Try it: In the records below, find the line containing "hash of the" and restate it and all lines after it exactly, through the last line.

Dataset entries
◇ ◇ ◇ ◇ ◇ ◇ ◇

(** * A shallow embedding of the [mwaldtha/go] hashing servers

    The repository holds two HTTP servers written in Go:

    - [pwdsrv/password_server.go], the basic server: a single handler that
      sleeps five seconds and answers a POST with the base64 encoded SHA-512
      hash of the submitted [password] form value;
    - the concurrent server ([package main] with [HashHandler] and
      [StatsHandler]): a POST allocates a job id, a GET retrieves the stored
      digest of a job, [/stats] reports the number of hash requests and their
      average duration, and a termination signal puts the server in a
      stopping state in which every handler answers 503.

    The development follows the source text function by function.  Go's
    [int32]/[int64] are integers of [Z] with their wrap-around written out,
    [float64] is the primitive binary64 float of the kernel, a Go [string]
    is a [string] (a sequence of bytes), the [hashes] map is a [gmap], and
    the [*HashStat] pointers held by [hashStats] are addresses into an
    explicit heap so that aliasing between a reader's snapshot and the
    object mutated by [updateStats] is visible. *)

From Stdlib Require Import ZArith Floats Uint63 Ascii String List Lia QArith.
From stdpp Require Import base gmap list.
Import ListNotations.

#[local] Open Scope string_scope.
#[local] Open Scope list_scope.
#[local] Open Scope Z_scope.

(** ** Machine integers *)

(** Conversion of an integer to a signed [w]-bit integer, as performed by
    Go's [int32(x)] conversion and by the overflow of [atomic.AddInt32]. *)
Definition wrap_signed (w : Z) (x : Z) : Z :=
  (x + 2 ^ (w - 1)) mod 2 ^ w - 2 ^ (w - 1).

Definition int32 (x : Z) : Z := wrap_signed 32 x.

Definition MaxInt32 : Z := 2147483647.
Definition MinInt32 : Z := -2147483648.
Definition MaxInt64 : Z := 9223372036854775807.
Definition MinInt64 : Z := -9223372036854775808.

◇ ◇ ◇ ◇ ◇ ◇ ◇

The answer:
      hash of the submitted [password] form value;
    - the concurrent server ([package main] with [HashHandler] and
      [StatsHandler]): a POST allocates a job id, a GET retrieves the stored
      digest of a job, [/stats] reports the number of hash requests and their
      average duration, and a termination signal puts the server in a
      stopping state in which every handler answers 503.

    The development follows the source text function by function.  Go's
    [int32]/[int64] are integers of [Z] with their wrap-around written out,
    [float64] is the primitive binary64 float of the kernel, a Go [string]
    is a [string] (a sequence of bytes), the [hashes] map is a [gmap], and
    the [*HashStat] pointers held by [hashStats] are addresses into an
    explicit heap so that aliasing between a reader's snapshot and the
    object mutated by [updateStats] is visible. *)

From Stdlib Require Import ZArith Floats Uint63 Ascii String List Lia QArith.
From stdpp Require Import base gmap list.
Import ListNotations.

#[local] Open Scope string_scope.
#[local] Open Scope list_scope.
#[local] Open Scope Z_scope.

(** ** Machine integers *)

(** Conversion of an integer to a signed [w]-bit integer, as performed by
    Go's [int32(x)] conversion and by the overflow of [atomic.AddInt32]. *)
Definition wrap_signed (w : Z) (x : Z) : Z :=
  (x + 2 ^ (w - 1)) mod 2 ^ w - 2 ^ (w - 1).

Definition int32 (x : Z) : Z := wrap_signed 32 x.

Definition MaxInt32 : Z := 2147483647.
Definition MinInt32 : Z := -2147483648.
Definition MaxInt64 : Z := 9223372036854775807.
Definition MinInt64 : Z := -9223372036854775808.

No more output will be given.